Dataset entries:

────

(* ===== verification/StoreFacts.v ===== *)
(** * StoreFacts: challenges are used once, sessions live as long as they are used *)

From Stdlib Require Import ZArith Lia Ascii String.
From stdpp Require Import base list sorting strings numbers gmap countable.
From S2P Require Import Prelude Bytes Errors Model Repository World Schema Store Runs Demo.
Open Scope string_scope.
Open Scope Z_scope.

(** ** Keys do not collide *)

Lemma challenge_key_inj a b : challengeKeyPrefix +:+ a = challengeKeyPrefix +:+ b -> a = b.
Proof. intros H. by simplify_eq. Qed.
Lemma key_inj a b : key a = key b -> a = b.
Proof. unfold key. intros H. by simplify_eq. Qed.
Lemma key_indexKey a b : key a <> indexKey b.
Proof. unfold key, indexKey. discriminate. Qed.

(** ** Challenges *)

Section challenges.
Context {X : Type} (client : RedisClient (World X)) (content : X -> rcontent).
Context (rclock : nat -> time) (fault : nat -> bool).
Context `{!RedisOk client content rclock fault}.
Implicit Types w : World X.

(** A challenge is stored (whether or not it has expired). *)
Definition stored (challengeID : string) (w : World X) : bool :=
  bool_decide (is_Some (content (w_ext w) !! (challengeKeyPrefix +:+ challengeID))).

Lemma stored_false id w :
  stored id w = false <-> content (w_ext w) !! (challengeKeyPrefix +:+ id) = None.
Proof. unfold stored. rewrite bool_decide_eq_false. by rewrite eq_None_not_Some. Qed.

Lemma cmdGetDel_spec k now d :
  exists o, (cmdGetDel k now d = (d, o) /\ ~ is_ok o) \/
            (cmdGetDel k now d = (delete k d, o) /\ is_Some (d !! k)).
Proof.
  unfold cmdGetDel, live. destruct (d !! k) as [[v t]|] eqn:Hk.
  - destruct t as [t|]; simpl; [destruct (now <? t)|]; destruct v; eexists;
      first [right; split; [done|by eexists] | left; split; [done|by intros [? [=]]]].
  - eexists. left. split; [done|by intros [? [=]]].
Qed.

────

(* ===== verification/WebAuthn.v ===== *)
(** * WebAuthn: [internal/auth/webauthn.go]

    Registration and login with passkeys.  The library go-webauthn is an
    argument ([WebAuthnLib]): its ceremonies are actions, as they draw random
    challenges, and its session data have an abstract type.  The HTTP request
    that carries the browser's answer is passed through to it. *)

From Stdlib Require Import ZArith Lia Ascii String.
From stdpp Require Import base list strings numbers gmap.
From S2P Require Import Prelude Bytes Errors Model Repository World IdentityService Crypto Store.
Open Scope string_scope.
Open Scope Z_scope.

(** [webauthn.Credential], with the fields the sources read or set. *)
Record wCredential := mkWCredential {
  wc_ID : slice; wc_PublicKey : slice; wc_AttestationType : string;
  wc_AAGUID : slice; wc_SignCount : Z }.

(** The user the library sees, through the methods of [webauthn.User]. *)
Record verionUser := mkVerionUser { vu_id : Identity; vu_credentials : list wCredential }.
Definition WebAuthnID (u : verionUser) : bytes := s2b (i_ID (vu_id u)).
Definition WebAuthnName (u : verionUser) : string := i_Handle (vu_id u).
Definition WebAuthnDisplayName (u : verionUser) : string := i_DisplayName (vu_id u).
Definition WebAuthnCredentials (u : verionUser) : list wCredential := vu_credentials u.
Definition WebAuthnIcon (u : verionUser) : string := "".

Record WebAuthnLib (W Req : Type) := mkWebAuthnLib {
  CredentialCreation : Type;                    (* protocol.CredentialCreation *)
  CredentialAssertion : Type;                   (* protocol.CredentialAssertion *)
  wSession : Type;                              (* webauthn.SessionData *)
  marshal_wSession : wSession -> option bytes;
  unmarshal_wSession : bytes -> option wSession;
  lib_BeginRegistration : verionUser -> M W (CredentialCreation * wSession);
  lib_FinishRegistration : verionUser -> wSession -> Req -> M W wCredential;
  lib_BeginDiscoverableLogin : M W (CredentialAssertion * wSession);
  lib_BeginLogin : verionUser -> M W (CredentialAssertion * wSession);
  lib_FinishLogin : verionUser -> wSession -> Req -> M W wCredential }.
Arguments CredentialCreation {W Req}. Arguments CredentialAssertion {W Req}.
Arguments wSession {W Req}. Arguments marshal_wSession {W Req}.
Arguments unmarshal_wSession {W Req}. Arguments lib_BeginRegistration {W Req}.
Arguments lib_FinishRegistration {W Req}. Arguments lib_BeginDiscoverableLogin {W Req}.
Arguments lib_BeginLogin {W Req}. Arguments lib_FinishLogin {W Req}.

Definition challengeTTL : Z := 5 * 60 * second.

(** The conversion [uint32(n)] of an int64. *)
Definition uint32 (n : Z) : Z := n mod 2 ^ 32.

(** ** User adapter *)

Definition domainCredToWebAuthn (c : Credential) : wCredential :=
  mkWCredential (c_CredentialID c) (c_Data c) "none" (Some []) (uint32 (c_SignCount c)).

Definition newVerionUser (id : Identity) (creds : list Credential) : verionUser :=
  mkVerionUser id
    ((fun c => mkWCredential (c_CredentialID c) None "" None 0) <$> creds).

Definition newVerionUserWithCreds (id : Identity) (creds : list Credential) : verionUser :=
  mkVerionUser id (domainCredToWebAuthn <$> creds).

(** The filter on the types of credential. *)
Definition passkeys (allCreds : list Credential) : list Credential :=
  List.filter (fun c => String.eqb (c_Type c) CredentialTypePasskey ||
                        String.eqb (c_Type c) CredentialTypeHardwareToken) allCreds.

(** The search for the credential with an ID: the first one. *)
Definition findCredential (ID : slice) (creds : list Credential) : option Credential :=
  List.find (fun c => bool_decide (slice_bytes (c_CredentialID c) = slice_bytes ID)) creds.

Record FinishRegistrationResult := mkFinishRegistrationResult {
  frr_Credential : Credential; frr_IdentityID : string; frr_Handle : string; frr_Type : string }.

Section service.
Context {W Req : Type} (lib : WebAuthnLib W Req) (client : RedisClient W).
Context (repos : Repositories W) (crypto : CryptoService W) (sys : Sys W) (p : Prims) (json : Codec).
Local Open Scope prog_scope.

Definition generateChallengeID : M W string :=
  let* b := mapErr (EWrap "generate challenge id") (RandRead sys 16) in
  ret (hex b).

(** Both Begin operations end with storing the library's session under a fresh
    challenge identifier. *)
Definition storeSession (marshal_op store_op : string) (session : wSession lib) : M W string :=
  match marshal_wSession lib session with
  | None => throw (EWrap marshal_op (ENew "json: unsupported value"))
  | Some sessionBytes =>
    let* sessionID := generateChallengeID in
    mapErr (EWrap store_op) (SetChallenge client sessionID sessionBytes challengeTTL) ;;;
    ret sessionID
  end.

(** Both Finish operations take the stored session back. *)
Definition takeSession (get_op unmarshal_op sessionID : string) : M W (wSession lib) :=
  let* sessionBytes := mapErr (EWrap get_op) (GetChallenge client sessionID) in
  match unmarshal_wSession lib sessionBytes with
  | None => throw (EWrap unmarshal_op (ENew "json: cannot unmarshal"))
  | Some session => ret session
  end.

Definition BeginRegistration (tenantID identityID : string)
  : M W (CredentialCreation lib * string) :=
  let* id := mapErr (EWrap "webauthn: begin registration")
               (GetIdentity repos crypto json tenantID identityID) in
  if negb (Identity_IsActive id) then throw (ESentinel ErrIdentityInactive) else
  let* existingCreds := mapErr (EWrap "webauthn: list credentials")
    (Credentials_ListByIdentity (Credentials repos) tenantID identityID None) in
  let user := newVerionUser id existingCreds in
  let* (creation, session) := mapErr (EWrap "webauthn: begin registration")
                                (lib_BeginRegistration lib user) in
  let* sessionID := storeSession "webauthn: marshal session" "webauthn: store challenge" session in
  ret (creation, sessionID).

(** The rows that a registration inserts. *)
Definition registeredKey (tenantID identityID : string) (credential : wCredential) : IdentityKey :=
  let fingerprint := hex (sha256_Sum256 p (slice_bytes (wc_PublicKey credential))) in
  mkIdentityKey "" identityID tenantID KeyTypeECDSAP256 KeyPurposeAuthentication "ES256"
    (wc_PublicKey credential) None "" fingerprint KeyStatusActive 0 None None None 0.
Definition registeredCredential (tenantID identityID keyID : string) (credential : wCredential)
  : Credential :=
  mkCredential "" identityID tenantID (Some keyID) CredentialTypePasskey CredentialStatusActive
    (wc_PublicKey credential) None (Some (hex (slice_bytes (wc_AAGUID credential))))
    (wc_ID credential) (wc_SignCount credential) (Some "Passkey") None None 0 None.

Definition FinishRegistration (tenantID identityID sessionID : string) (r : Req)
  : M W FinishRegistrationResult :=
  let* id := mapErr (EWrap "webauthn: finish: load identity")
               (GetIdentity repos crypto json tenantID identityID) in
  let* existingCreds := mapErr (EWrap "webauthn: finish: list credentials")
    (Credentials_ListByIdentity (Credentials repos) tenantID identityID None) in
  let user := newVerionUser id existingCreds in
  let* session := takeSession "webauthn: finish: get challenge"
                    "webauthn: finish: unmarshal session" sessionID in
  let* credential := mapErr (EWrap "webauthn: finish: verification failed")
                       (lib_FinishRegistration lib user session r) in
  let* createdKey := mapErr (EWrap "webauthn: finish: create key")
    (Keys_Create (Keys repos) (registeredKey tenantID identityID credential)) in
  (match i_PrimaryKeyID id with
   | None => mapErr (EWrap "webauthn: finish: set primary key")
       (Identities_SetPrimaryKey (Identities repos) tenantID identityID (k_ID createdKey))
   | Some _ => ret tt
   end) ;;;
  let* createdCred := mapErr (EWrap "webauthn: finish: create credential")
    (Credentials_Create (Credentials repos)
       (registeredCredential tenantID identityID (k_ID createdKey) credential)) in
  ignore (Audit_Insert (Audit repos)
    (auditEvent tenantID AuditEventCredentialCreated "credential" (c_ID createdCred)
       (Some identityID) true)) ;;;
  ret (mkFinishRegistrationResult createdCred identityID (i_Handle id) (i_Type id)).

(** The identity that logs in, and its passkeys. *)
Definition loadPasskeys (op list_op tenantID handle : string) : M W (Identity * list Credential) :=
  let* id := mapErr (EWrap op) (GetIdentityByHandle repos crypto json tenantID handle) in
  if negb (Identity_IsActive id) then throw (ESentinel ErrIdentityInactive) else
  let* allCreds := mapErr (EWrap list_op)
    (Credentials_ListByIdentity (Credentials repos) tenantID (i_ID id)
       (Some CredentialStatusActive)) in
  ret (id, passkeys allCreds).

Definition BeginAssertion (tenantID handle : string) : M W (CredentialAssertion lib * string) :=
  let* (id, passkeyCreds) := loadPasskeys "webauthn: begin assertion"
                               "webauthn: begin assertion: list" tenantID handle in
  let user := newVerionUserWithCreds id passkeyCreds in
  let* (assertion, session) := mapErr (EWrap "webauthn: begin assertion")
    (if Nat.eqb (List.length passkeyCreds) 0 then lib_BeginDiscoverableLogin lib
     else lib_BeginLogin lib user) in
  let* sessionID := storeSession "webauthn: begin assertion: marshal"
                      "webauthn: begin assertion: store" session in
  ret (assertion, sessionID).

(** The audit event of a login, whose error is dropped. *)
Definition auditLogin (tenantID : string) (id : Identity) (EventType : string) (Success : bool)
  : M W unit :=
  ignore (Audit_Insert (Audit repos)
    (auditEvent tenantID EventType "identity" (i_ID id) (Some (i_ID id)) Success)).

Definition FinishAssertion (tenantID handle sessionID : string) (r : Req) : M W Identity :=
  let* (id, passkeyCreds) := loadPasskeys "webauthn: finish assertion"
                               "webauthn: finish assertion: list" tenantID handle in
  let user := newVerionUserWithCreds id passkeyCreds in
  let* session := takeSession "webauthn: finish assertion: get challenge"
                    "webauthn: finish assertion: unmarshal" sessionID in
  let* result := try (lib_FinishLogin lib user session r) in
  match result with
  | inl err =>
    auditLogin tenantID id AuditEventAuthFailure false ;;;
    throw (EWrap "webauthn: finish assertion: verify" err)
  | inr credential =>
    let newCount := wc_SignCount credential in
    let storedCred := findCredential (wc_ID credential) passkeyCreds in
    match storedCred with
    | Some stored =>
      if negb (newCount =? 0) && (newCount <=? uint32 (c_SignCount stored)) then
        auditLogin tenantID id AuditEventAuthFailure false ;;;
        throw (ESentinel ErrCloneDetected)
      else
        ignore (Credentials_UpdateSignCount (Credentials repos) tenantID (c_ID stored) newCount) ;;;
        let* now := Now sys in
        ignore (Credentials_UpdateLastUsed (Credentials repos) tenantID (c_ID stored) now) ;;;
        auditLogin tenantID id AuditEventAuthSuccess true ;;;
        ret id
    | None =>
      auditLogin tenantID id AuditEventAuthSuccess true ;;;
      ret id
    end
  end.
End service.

────

EXERCISE DIRECTIONS:
Taking the entries above, restate exactly those lines that fall between the line with "Definition FinishRegistration (tenantID" and the line with "let* credential := mapErr", keeping both of those lines too.

OUTPUT FOR THIS TASK:
Definition FinishRegistration (tenantID identityID sessionID : string) (r : Req)
  : M W FinishRegistrationResult :=
  let* id := mapErr (EWrap "webauthn: finish: load identity")
               (GetIdentity repos crypto json tenantID identityID) in
  let* existingCreds := mapErr (EWrap "webauthn: finish: list credentials")
    (Credentials_ListByIdentity (Credentials repos) tenantID identityID None) in
  let user := newVerionUser id existingCreds in
  let* session := takeSession "webauthn: finish: get challenge"
                    "webauthn: finish: unmarshal session" sessionID in
  let* credential := mapErr (EWrap "webauthn: finish: verification failed")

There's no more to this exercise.